Illich cumplió su palabra. En sus últimos años sufrió un tumor canceroso que alcanzó el tamaño de una pelota de béisbol en un lado de su cara. "Renunciando" a la gestión biocrática de su salud, Illich insistió en la "autonomía higiénica" del autocuidado y "el derecho a morir sin diagnóstico". Cuando el dolor era demasiado intenso durante la fase final de su vida, buscaba alivio poniéndose de cabeza contra la pared o fumando opio en una pequeña pipa que llevaba consigo.
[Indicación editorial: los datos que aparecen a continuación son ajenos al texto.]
(** The lifetime of a room: whatever its creator does and hears, the room has
    a deadline exactly while it is idle (the policy is the idle one and no transfer
    is active on either side), every state it publishes is the next revision and
    passes the joiner's check, and a transition fails only when the revisions of a
    64-bit counter are used up. *)
Theorem lifetime_invariant f now m m' r :
  transition f -> lifetime_ok m -> revision (lm_state m) <= u64_max -> f now m = (m', r) ->
  match r with
  | Ok o => lifetime_ok m' /\ revision (lm_state m') <= u64_max /\
      lm_state m' = default (lm_state m) o /\
      (forall st, o = Some st -> revision st = revision (lm_state m) + 1 /\ lifetime_validate st = Ok tt)
  | Err _ => revision (lm_state m) = u64_max
  end.
Proof.
  intros Hf Hok Hmax Hrun. pose proof (transition_run _ _ _ _ _ Hf Hmax Hrun) as Hm.
  destruct r as [o|e]; [|by destruct Hm]. pose proof (transition_ok _ _ _ _ _ Hf Hok Hmax Hrun) as Hok'.
  split; [done|]. destruct o as [st|]; cbn in Hm |- *.
  - destruct Hm as (Hs & Hr & Hle). split; [by rewrite Hs|]. split; [done|]. intros st' [= <-]. split; [done|].
    rewrite <- Hs. by apply lifetime_ok_valid.
  - rewrite Hm. done.
Qed.


(** ** Frames *)

Section Frames.
Context (message_to_json : ControlMessage -> option (list byte))
  (message_from_json : list byte -> option ControlMessage).

(** A control message that is written is read back from the stream, with
    exactly the bytes after it left. *)
Theorem control_frame_roundtrip m bytes rest :
  (forall m payload, message_to_json m = Some payload -> message_from_json payload = Some m) ->
  write_control_message message_to_json m = Ok bytes ->
  read_control_message message_from_json (bytes ++ rest) = Ok (m, rest).
Proof.
  intros Hjson Hw. unfold write_control_message in Hw.
  destruct (message_to_json m) as [payload|] eqn:Hp; [|done]. cbn [ok_or mbind result_bind] in Hw. inv_ok. bool_prop.
  assert (Hlen : 0 <= zlen payload <= MAX_CONTROL_FRAME_BYTES) by (unfold zlen in *; lia).
  unfold MAX_CONTROL_FRAME_BYTES in *. set (size := be_bytes 4 (zlen payload)).
  assert (Hs : be_value size = zlen payload) by (apply be_value_be_bytes_small; lia).
  assert (Hl : length size = 4%nat) by apply length_be_bytes.
  replace (_ ++ rest) with ((CONTROL_MAGIC ++ be_bytes 2 ROOM_CONTROL_VERSION ++ size) ++ payload ++ rest)
    by (by rewrite <- !app_assoc).
  unfold read_control_message, read_exact. rewrite (proj2 (Nat.leb_le _ _)) by (rewrite !length_app, Hl; cbn; lia).
  rewrite take_app_length', drop_app_length' by (by rewrite !length_app, Hl). cbn [mbind result_bind].
  rewrite bool_decide_eq_true_2 by done.
  replace (slice _ 6 4) with size by (symmetry; apply take_ge; by rewrite Hl).
  change (be_value (slice _ 4 2) =? ROOM_CONTROL_VERSION) with true. cbn [negb]. rewrite Hs.
  unfold MAX_CONTROL_FRAME_BYTES. rewrite (proj2 (Z.ltb_ge _ _)) by lia. unfold zlen in *. rewrite Nat2Z.id, length_app.
  rewrite (proj2 (Nat.leb_le _ _)) by lia. rewrite take_app_length, drop_app_length. cbn [mbind result_bind].
  by rewrite (Hjson _ _ Hp).
Qed.
End Frames.

(** ** Connecting *)

(** Agreement of two hellos: when each member accepts the hello of the other,
    both are bound to one pairing, they name each other, either both remember each
    other or exactly one created the room, and both start with the same lifetime,
    which is in order. *)
Theorem hello_agreement mode1 mode2 name1 name2 binding1 binding2 now1 now2 peer1 peer2 life1 life2 :
  let own1 := local_lifetime mode1 now1 in
  let own2 := local_lifetime mode2 now2 in
  validate_control_hello (control_hello mode2 name2 binding2 own2) mode1 binding1 own1 = Ok (peer1, life1) ->
  validate_control_hello (control_hello mode1 name1 binding1 own1) mode2 binding2 own2 = Ok (peer2, life2) ->
  binding1 = binding2 /\ peer1 = name2 /\ peer2 = name1 /\
  ((mode_is_remembered mode1 = true /\ mode_is_remembered mode2 = true) \/
   (mode1, mode2) = (ModeInvitation true, ModeInvitation false) \/
   (mode1, mode2) = (ModeInvitation false, ModeInvitation true)) /\
  life1 = life2 /\ lifetime_ok (machine_new life1).
Proof.
  cbn zeta. unfold control_hello, validate_control_hello. intros H1 H2.
  rewrite Z.eqb_refl in H1, H2. cbn [negb] in H1, H2. inv_ok. bool_prop.
  assert (Hinit : forall now, lifetime_ok (machine_new (lifetime_initial now))).
  { intros now. split; [done|]. cbn. naive_solver. }
  assert (Hrem : lifetime_ok (machine_new lifetime_remembered)).
  { split; [done|]. cbn. split; [by intros []|by intros []]. }
  destruct mode1 as [[]|], mode2 as [[]|]; cbn in *; inv_ok; simplify_eq; naive_solver.
Qed.
(** What a run of the sender that was answered has found out, however it ends. *)
Lemma sender_facts config consent seed w w' x m rest start out exporter :
  authenticate_sender_with_remember config consent seed w = (w', x) ->
  aw_incoming w = AuthMessage m :: rest -> aw_sent w' = aw_sent w ++ AuthStart start :: out ->
  let profile := auth_profile config in
  export_keying_material w (profile_domain profile) (exporter_context profile) = Ok exporter ->
  (forall s, AuthConfirm s ∈ out ->
     exists key, sender_key profile seed m = Ok key /\ sender_said profile exporter start m s key) /\
  (forall secret r, x = Ok secret -> head rest = Some (AuthConfirm r) ->
     exists s key, AuthConfirm s ∈ out /\ sender_key profile seed m = Ok key /\
       conversed profile exporter start m s r key secret).
Proof.
  intros Hrun Hin Hout profile Hexp. unfold authenticate_sender_with_remember in Hrun. unfold sender_key. fold profile in Hrun. cbv zeta in Hrun.
  auth_run; [auth_fails Hout|]. apply pure_ok in Hstep as [_ ->].
  auth_run; [auth_fails Hout|]. apply pure_ok in Hstep as [_ ->].
  auth_run; [auth_fails Hout|]. apply exporter_ok in Hstep as [Hx ->].
  pose proof (eq_trans (eq_sym Hexp) Hx) as [= <-].
  auth_run; [auth_fails Hout|]. apply nonce_ok in Hstep as [Hns [e ->]].
  destruct (start_a _ _ _ _) as [state ms]. cbn [fst].
  auth_run; [auth_fails Hout|]. apply send_ok in Hstep as ->.
  set (cs := consent && is_invitation config) in *.
  set (start0 := mkStart PROTOCOL_VERSION Sender _ ms cs) in *.
  auth_run; [auth_fails Hout; auth_silent Hout|]. apply recv_ok in Hstep as (rest0 & Hin0 & ->).
  cbn [aw_incoming aw_sent] in *. rewrite Hin in Hin0. injection Hin0 as <- <-.
  auth_run; [auth_fails Hout; auth_silent Hout|]. apply pure_ok in Hstep as [[= <-] ->].
  auth_run; [auth_fails Hout; auth_silent Hout|]. apply pure_ok in Hstep as [Hm%ensure_ok%Nat.eqb_eq ->].
  auth_run; [auth_fails Hout; auth_silent Hout|]. apply pure_ok in Hstep as [Hkey ->].
  auth_run; [auth_fails Hout; auth_silent Hout|]. apply contribution_ok in Hstep as [Hsc [e' ->]].
  auth_run; [by auth_fails Hout|]. apply send_ok in Hstep as ->. cbn [aw_incoming aw_sent] in *.
  match type of Hrun with context [AuthConfirm (mkConfirm ?p ?c)] => set (s := mkConfirm p c) in * end.
  assert (Hsaid : sender_said profile exporter start0 m s a4) by (by split_and!).
  assert (Hone : aw_sent w ++ [AuthStart start0; AuthConfirm s] = aw_sent w ++ AuthStart start :: out ->
    start = start0 /\ out = [AuthConfirm s]) by (by intros [= <- <-]%app_inv_head).
  assert (Hin_out : forall s', AuthConfirm s' ∈ [AuthConfirm s] ->
    exists key, finish_spake2 state (sm_message m) = Ok key /\ sender_said profile exporter start0 m s' key).
  { intros s' [= ->]%list_elem_of_singleton. eauto. }
  auth_run; [auth_fails Hout; destruct (Hone Hout) as [-> ->]; by split|]. apply recv_ok in Hstep as (rest' & Hin' & ->).
  cbn [aw_incoming aw_sent] in *. subst rest.
  auth_run; [auth_fails Hout; destruct (Hone Hout) as [-> ->]; by split|]. apply pure_ok in Hstep as [->%confirm_expected ->].
  auth_run; [auth_fails Hout; destruct (Hone Hout) as [-> ->]; by split|]. apply pure_ok in Hstep as [Hrc ->].
  pose proof (contribution_valid _ _ _ Hrc) as ->.
  auth_run; [auth_fails Hout; destruct (Hone Hout) as [-> ->]; by split|]. apply pure_ok in Hstep as [Hver%confirmation_ok ->].
  injection Hrun as <- <-. cbn [aw_sent] in Hout. rewrite <- app_assoc in Hout. destruct (Hone Hout) as [-> ->].
  split; [exact Hin_out|]. intros secret r [= <-] Hhead. cbn in Hhead. injection Hhead as <-.
  exists s, a4. split; [by left|]. split; [exact Hkey|]. by split_and!.
Qed.
Definition fail {A} (e : CoreError) : room A := throw (Returned e).
Definition returns {A} (r : session A) : room A := pure (map_err Returned r).
Definition on_event (e : RoomEvent) : room unit := fun w => (set_events (events w ++ [e]) w, Ok tt).
Definition sleep (d : Duration) : room unit := fun w => (set_slept (slept w ++ [d]) w, Ok tt).
Definition close_endpoint (r : Resource) : room unit := fun w => (set_open (opens w) (filter (fun x => x <> r) (is_open w)) w, Ok tt).
(** Opening these together, or, when it fails, none of them. *)
Definition open_all (rs : list Resource) : room unit := fun w =>
  match opens w with
  | Err e :: rest => (set_open rest (is_open w) w, Err (Returned e))
  | Ok _ :: rest => (set_open rest (is_open w ++ rs) w, Ok tt)
  | [] => (set_open [] (is_open w ++ rs) w, Ok tt)
  end.
Definition open_endpoint (r : Resource) : room unit := open_all [r].
Definition unix_now : room Z := fun w =>
  match clock w with
  | now :: rest => (set_clock rest w, map_err Returned now)
  | [] => (w, Err (Returned (InvalidInput "system clock before Unix epoch")))
  end.
(** [timeline.record(stage)], and [timeline.record(failure_stage(cancel))] *)
Definition record_stage (s : TransferStage) : room unit := fun w => (set_stages (stages w ++ [s]) w, Ok tt).
Definition failure_stage (cancelled : bool) : TransferStage := if cancelled then Canceled else Failed.
Definition record_failure : room unit := fun w => (set_stages (stages w ++ [failure_stage (is_cancelled w)]) w, Ok tt).
(** [tokio::select!] of a future, the cancellation and, if there is one, a timer. *)
Definition race {A} (timer : option CoreError) (future : room A) : room A := fun w =>
  match races w, timer with
  | CancelWins :: rest, _ => (set_raced rest true w, Err (Returned Cancelled))
  | TimerWins :: rest, Some e => (set_raced rest (is_cancelled w) w, Err (Returned e))
  | _ :: rest, _ => future (set_raced rest (is_cancelled w) w)
  | [], _ => future w
  end.
(** Cleaning up after an error, which is then returned; a panic is not caught. *)
Definition or_cleanup {A} (m : room A) (cleanup : room unit) : room A :=
  r ← attempt m;
  match r with
  | Ok a => mret a
  | Err (Returned e) => _ ← cleanup; fail e
  | Err Panicked => throw Panicked
  end.

(** ** Joining *)

Section Joins.
Context `{InviteLibs}.

(** The join of [authenticate_in_room_retrying]; [None] where [room_id] panics. *)
Definition invitation_join (b : InvitationBootstrap) : option Join :=
  room ← bootstrap_room_id b;
  Some (mkJoin RENDEZVOUS_PROTOCOL_VERSION room (bootstrap_side b) (bootstrap_local_role b) (advertised_methods b)
    (selected_method b)).
(** The join of [authenticate_remembered_in_room_retrying]. *)
Definition remembered_join (s : RememberedSession) (local_role : TransferRole) : Join :=
  let '(side, methods, selected) :=
    match local_role with
    | TransferSender => (Joiner, [], Some FullTicket)
    | TransferReceiver => (Creator, [FullTicket], None)
    end in
  mkJoin RENDEZVOUS_PROTOCOL_VERSION (rs_room_id s) side local_role methods selected.
End Joins.

(** A session with the broker: the role and the method it gave. *)
Definition join_invitation (join : Join) : room (result JoinFailure (Role * BootstrapKind)) := fun w =>
  let fresh messages := mkControl messages [] (ct_entropy (stream w)) in
  let sent := joins_sent w ++ [join] in
  match answers w with
  | [] => (set_joined [] sent (fresh []) true w, Ok (Err JoinTransport))
  | Unreachable e :: rest => (set_joined rest sent (fresh []) true w, Ok (Err e))
  | Replied reply relayed in_time :: rest =>
    (set_joined rest sent (fresh relayed) in_time w,
     Ok match reply with
        | ReplyPaired p => Ok (paired_role p, paired_method p)
        | ReplyRejected r => Err (JoinRejected r)
        | ReplyExpired => Err (JoinRejected (mkRejection RoomExpired None))
        end)
  end.

(** [for retry in 0..=policy.server_retries], of which [n] rounds are left. *)
Fixpoint join_rounds (n : nat) (retry : Z) (join : Join) (policy : RendezvousRetryPolicy)
    : room (Role * BootstrapKind) :=
  match n with
  | O => throw Panicked
  | S n =>
    joined ← join_invitation join;
    match joined with
    | Ok session => mret session
    | Err (JoinRejected rejection) =>
      match broker_retry_delay rejection retry policy with
      | None => fail (broker_rejection rejection)
      | Some retry_after => _ ← sleep retry_after; join_rounds n (retry + 1) join policy
      end
    | Err e => fail (unstructured_broker_error e)
    end
  end.
Definition join_broker_with_retry (join : Join) (policy : RendezvousRetryPolicy) : room (Role * BootstrapKind) :=
  join_rounds (S (Z.to_nat (server_retries policy))) 0 join policy.

(** ** Pairing *)

(** A call on the control stream of the session; its errors are transport errors. *)
Definition on_stream {A} (m : control A) : room (session A) := fun w =>
  let '(s, r) := m (stream w) in (set_stream s w, Ok (map_err (fun _ => Transport "") r)).
(** [tokio::time::timeout] *)
Definition timely {A} (late : string) (m : room (session A)) : room (session A) := fun w =>
  if in_time w then m w else (w, Ok (Err (Transport late))).
Definition invitation_error {A} (r : invited A) : session A := map_err (fun _ => InvalidInput "invitation") r.

(** [for _ in 0..retry_policy.pairing_attempts.max(1)], of which [n] rounds are left. *)
Fixpoint pairing_rounds {A} (n : nat) (last : option CoreError) (round : room (session A)) : room A :=
  match n with
  | O => match last with Some e => fail e | None => throw Panicked end
  | S n =>
    r ← round;
    match r with Ok a => mret a | Err e => pairing_rounds n (Some e) round end
  end.
Definition attempts_of (policy : RendezvousRetryPolicy) : nat := Z.to_nat (Z.max 1 (pairing_attempts policy)).

Section Pairing.
Context `{InviteLibs, PakeLibs, Json ContextBundle, Json (DescriptorBundle EndpointAddr)}.
(** The randomness of SPAKE2, for each join made so far. *)
Variable seeds : nat -> list byte.

(** What both kinds of pairing do in a round, once the join is known. *)
Definition join_room (join : Join) (policy : RendezvousRetryPolicy) : room (Role * BootstrapKind) :=
  _ ← on_event (EvPairing Joining);
  session ← join_broker_with_retry join policy;
  _ ← on_event (EvPairing Matched);
  mret session.
Definition control_handshake (role : Role) (selected : BootstrapKind) (password : str)
    (context : InvitationControlContext) (public_context : option (list byte)) : room (session AuthenticatedControl) :=
  timely "rendezvous pairing stalled" (fun w =>
    on_stream (authenticate_invitation role selected password context public_context (seeds (length (joins_sent w)))) w).

Definition invitation_round (b : InvitationBootstrap) (public_context : option (list byte))
    (policy : RendezvousRetryPolicy) : room (session AuthenticatedControl) :=
  match invitation_join b with
  | None => throw Panicked
  | Some join =>
    '(role, selected) ← join_room join policy;
    context ← returns (invitation_error (bootstrap_control_context b selected));
    password ← returns (invitation_error (bootstrap_password b selected));
    control_handshake role selected password context public_context
  end.
Definition authenticate_in_room_retrying (b : InvitationBootstrap) (public_context : option (list byte))
    (policy : RendezvousRetryPolicy) : room AuthenticatedControl :=
  pairing_rounds (attempts_of policy) None (invitation_round b public_context policy).

Definition remembered_round (s : RememberedSession) (local_role : TransferRole) (context : InvitationControlContext)
    (policy : RendezvousRetryPolicy) : room (session AuthenticatedControl) :=
  '(role, selected) ← join_room (remembered_join s local_role) policy;
  control_handshake role selected (remembered_password s) context None.
Definition authenticate_remembered_in_room_retrying (s : RememberedSession) (local_role : TransferRole)
    (policy : RendezvousRetryPolicy) : room AuthenticatedControl :=
  context ← returns (remembered_control_context s);
  pairing_rounds (attempts_of policy) None (remembered_round s local_role context policy).

(** [pair_or_cancel] and [pair_remembered_or_cancel] *)
Definition timed_out (message : string) (timeout : bool) : option CoreError :=
  if timeout then Some (Transport message) else None.
Definition pair_or_cancel (b : InvitationBootstrap) (public_context : option (list byte))
    (policy : RendezvousRetryPolicy) (timeout : bool) : room AuthenticatedControl :=
  or_cleanup (race (timed_out "rendezvous pairing timed out" timeout) (authenticate_in_room_retrying b public_context policy))
    (close_endpoint RendezvousEndpoint).
Definition pair_remembered_or_cancel (s : RememberedSession) (local_role : TransferRole)
    (policy : RendezvousRetryPolicy) (timeout : bool) : room AuthenticatedControl :=
  or_cleanup (race (timed_out "remembered rendezvous pairing timed out" timeout)
                (authenticate_remembered_in_room_retrying s local_role policy))
    (close_endpoint RendezvousEndpoint).

Definition authenticate_room (b : InvitationBootstrap) (config : SessionConfig) (timeout : bool)
    : room AuthenticatedControl :=
  _ ← open_endpoint RendezvousEndpoint;
  public_context ← returns (invitation_error (creator_public_context b));
  or_cleanup (pair_or_cancel b public_context (rendezvous_retry config) timeout) (close_endpoint RendezvousEndpoint).
Definition validate_authenticated_context (b : InvitationBootstrap) (c : AuthenticatedControl) : room unit :=
  now ← unix_now;
  returns (invitation_error (validate_control_context b (ac_method c) (peer_public_context c) now)).
Definition exchange_descriptor_or_cancel (c : AuthenticatedControl) (mine : option EndpointAddr)
    : room (RoomPairing (option EndpointAddr)) :=
  race (Some (Transport "rendezvous descriptor exchange stalled"))
    (r ← on_stream (exchange_descriptor c mine); returns r).
Definition finish_invitation_pairing (b : InvitationBootstrap) (p : RoomPairing (option EndpointAddr)) : room PairingConfig :=
  now ← unix_now;
  '(password, context) ← returns (invitation_error
    (finish_control b (rp_method p) (rp_public_context p) (rp_control_key p) (control_transcript p) now));
  returns (invitation_v2 password context).
Definition require_bootstrap_role (b : InvitationBootstrap) (expected : TransferRole) : room unit :=
  throw_if (negb (bool_decide (bootstrap_local_role b = expected)))
    (Returned (InvalidInput "invitation transfer role conflicts with selected operation")).

Definition pair_room_sender (b : InvitationBootstrap) (config : SessionConfig) : room (EndpointAddr * PairingConfig) :=
  control ← authenticate_room b config true;
  _ ← validate_authenticated_context b control;
  pairing ← exchange_descriptor_or_cancel control None;
  _ ← close_endpoint RendezvousEndpoint;
  _ ← on_event (EvPairing Exchanged);
  auth ← finish_invitation_pairing b pairing;
  match rp_peer pairing with
  | None => fail (Protocol "receiver omitted endpoint descriptor")
  | Some peer => mret (peer, auth)
  end.
(** [my_addr] is what [ready_endpoint_addr] gives. *)
Definition complete_receiver_pairing (c : AuthenticatedControl) (my_addr : EndpointAddr) (b : InvitationBootstrap)
    : room PairingConfig :=
  pairing ← exchange_descriptor_or_cancel c (Some my_addr);
  _ ← on_event (EvPairing Exchanged);
  _ ← on_event EvConnecting;
  finish_invitation_pairing b pairing.
End Pairing.
(* ===== verification/RoomSessionProof.v ===== *)
(** Pairing through a room: how often a client joins and how long it waits, that
    the two ends of one invitation, and two remembered devices, pair with each other
    and configure the same authentication, that a consumed invitation is not used
    again, and that a failed nearby transfer releases what it opened. *)

From stdpp Require Import prelude strings.
From Stdlib Require Import ZArith Lia Strings.Byte.
From S2P Require Import Prelude Bytes Text BrokerConfig CoreError Frames Timeline Delivery Proc Invite InviteProof.
From S2P Require Import Pairing PairingProof Auth AuthProof RoomSession.

Local Open Scope Z_scope.

(** ** How often a client joins *)

(** From [w] to [w'] the client has made at most [n] joins, all of them this one,
    and waited after at most [k] of them, each time no longer than the policy
    allows. *)
Definition joined_within (join : Join) (policy : RendezvousRetryPolicy) (n k : nat) (w w' : RoomWorld) : Prop :=
  exists js ds, joins_sent w' = joins_sent w ++ js /\ slept w' = slept w ++ ds /\
    Forall (eq join) js /\ Forall (fun d => d <= max_retry_after policy) ds /\
    (length js <= n)%nat /\ (length ds <= k)%nat.

Lemma within_trans join policy n k n' k' w1 w2 w3 :
  joined_within join policy n k w1 w2 -> joined_within join policy n' k' w2 w3 ->
  joined_within join policy (n + n') (k + k') w1 w3.
Proof.
  intros (js & ds & Hj & Hd & Hjs & Hds & Hn & Hk) (js' & ds' & Hj' & Hd' & Hjs' & Hds' & Hn' & Hk').
  exists (js ++ js'), (ds ++ ds'). rewrite Hj', Hd', Hj, Hd, !app_assoc, !length_app.
  split_and!; [done|done|by apply Forall_app|by apply Forall_app|lia|lia].
Qed.
Lemma within_mono join policy n k n' k' w w' : (n <= n')%nat -> (k <= k')%nat ->
  joined_within join policy n k w w' -> joined_within join policy n' k' w w'.
Proof. intros ? ? (js & ds & ? & ? & ? & ? & ? & ?). exists js, ds. split_and!; (done || lia). Qed.
(** Steps that neither join nor wait. *)
Definition quiet (w w' : RoomWorld) : Prop := joins_sent w' = joins_sent w /\ slept w' = slept w.
Lemma quiet_within join policy w w' : quiet w w' -> joined_within join policy 0 0 w w'.
Proof. intros [Hj Hs]. exists [], []. rewrite Hj, Hs, !app_nil_r. by split_and!. Qed.

Lemma join_invitation_run join w : exists joined w', join_invitation join w = (w', Ok joined) /\
  joins_sent w' = joins_sent w ++ [join] /\ slept w' = slept w.
Proof. unfold join_invitation. destruct (answers w) as [|[[]|] ?]; eauto. Qed.
Lemma retry_delay_ok r retry policy d : broker_retry_delay r retry policy = Some d ->
  retry < server_retries policy /\ retryable_broker_outcome (outcome r) = true /\ d <= max_retry_after policy.
Proof.
  unfold broker_retry_delay. destruct (retry_after r) as [secs|]; [|done]. cbn.
  destruct (_ && _ && _) eqn:Hg; [|done]. intros [= <-]. bool_prop. split_and!; [lia|done|lia].
Qed.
En sus observaciones más oscuras y menos públicas, Illich veía la despersonalizada "bondad de los extraños" de la Iglesia católica como una corrupción del acto de caridad cristiano institucionalizado como una especie de paternalismo inauténtico. En su libro, Cayley sugiere que la amplia crítica de Illich a las instituciones de la modernidad occidental eran metáforas de un ataque a la perversión de la Iglesia católica de la experiencia personal de la encarnación que no estaba dispuesto a hacer frontalmente, una especie de teología oculta que enhebraba toda su obra. En la medida en que la crítica de este peregrino errante a la escisión y la ruptura de la unidad de la vida puede considerarse teología, no está tan oculta como constitutiva de todo el pensamiento de Illich.
No es necesario abrazar la romantización de Illich de los tiempos premodernos para comprender su relevancia para el futuro que nos espera. Parece que estamos entrando en una nueva época crucial en la que las certezas modernas que él cuestionó tan a fondo están a punto de agotarse, abriendo finalmente la imaginación social al tipo de reconsideración fundamental que parecía tan radical en la época de Illich, pero que ya no lo es.